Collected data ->
★ ★ ★ ★ ★

(* ===== verification/GorderWalk.v ===== *)
(** * The GOrder walk

    The heap is driven by two kinds of updates: [bump] raises the score of a
    vertex by one, [drop_one] lowers it.  A vertex that is still in the heap has
    [key + update] equal to its score, with [update <= 0]; a vertex that has
    left it keeps an [update] so large that no update of the walk brings it back
    to zero.  Along the walk the score of a vertex is its affinity to the last
    [window] vertices, so it is never negative and every key stays in range. *)

From S2P Require Import Prelude LayoutGorder UnitHeapSpec UnitHeapOps UnitHeapBuild.

#[local] Open Scope Z_scope.

(** ** Counting *)

Fixpoint cnt (ws : list nat) (x : nat) : Z :=
  match ws with [] => 0 | w :: ws => (if decide (w = x) then 1 else 0) + cnt ws x end.

Lemma cnt_app ws us x : cnt (ws ++ us) x = cnt ws x + cnt us x.
Proof. induction ws as [|w ws IH]; cbn [app cnt]; [done|]. rewrite IH. lia. Qed.

Lemma cnt_nonneg ws x : 0 <= cnt ws x.
Proof. induction ws as [|w ws IH]; cbn [cnt]; [done|]. destruct (decide (w = x)); lia. Qed.

Lemma cnt_NoDup ws x : NoDup ws -> cnt ws x = if decide (x ∈ ws) then 1 else 0.
Proof.
  induction 1 as [|w ws Hw _ IH]; cbn [cnt]; [by rewrite decide_False by set_solver|]. rewrite IH.
  destruct (decide (w = x)) as [->|Hne].
  - rewrite (decide_False (P := x ∈ ws)) by done. by rewrite decide_True by set_solver.
  - destruct (decide (x ∈ ws)); [rewrite decide_True by set_solver|rewrite decide_False by set_solver]; done.
Qed.

(** ** The heap during the walk *)

Section heap.
Context {n : nat} {B : Z}.
Hypothesis HB : B < INT_MAX / 2.
Implicit Types (c : nat -> Z) (L ws : list nat) (h : UnitHeap).

(** [L] is in the heap, [c] is the score of every vertex. *)
Definition good c L h : Prop :=
  exists v L', vw n h v /\ rep n v L' /\ L' ≡ₚ L /\
    (forall x, x ∈ L -> vU v x <= 0 /\ vK v x + vU v x = c x) /\
    (forall x, (x < n)%nat -> x ∉ L -> INT_MAX / 2 - B + c x <= vU v x).

Lemma good_ext c c' L h : (forall x, c x = c' x) -> good c L h -> good c' L h.
Proof.
  intros Hc (v & L' & Hv & Hr & HP & H1 & H2). exists v, L'. refine (conj Hv (conj Hr (conj HP (conj _ _)))).
  - intros x Hx. rewrite <- Hc. auto.
  - intros x Hx Hn. rewrite <- Hc. auto.
Qed.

★ ★ ★ ★ ★

The problem ->
If a line of the data holds the string "destruct", list it.

Solution to this task ->
Proof. induction ws as [|w ws IH]; cbn [cnt]; [done|]. destruct (decide (w = x)); lia. Qed.
  destruct (decide (w = x)) as [->|Hne].
  - destruct (decide (x ∈ ws)); [rewrite decide_True by set_solver|rewrite decide_False by set_solver]; done.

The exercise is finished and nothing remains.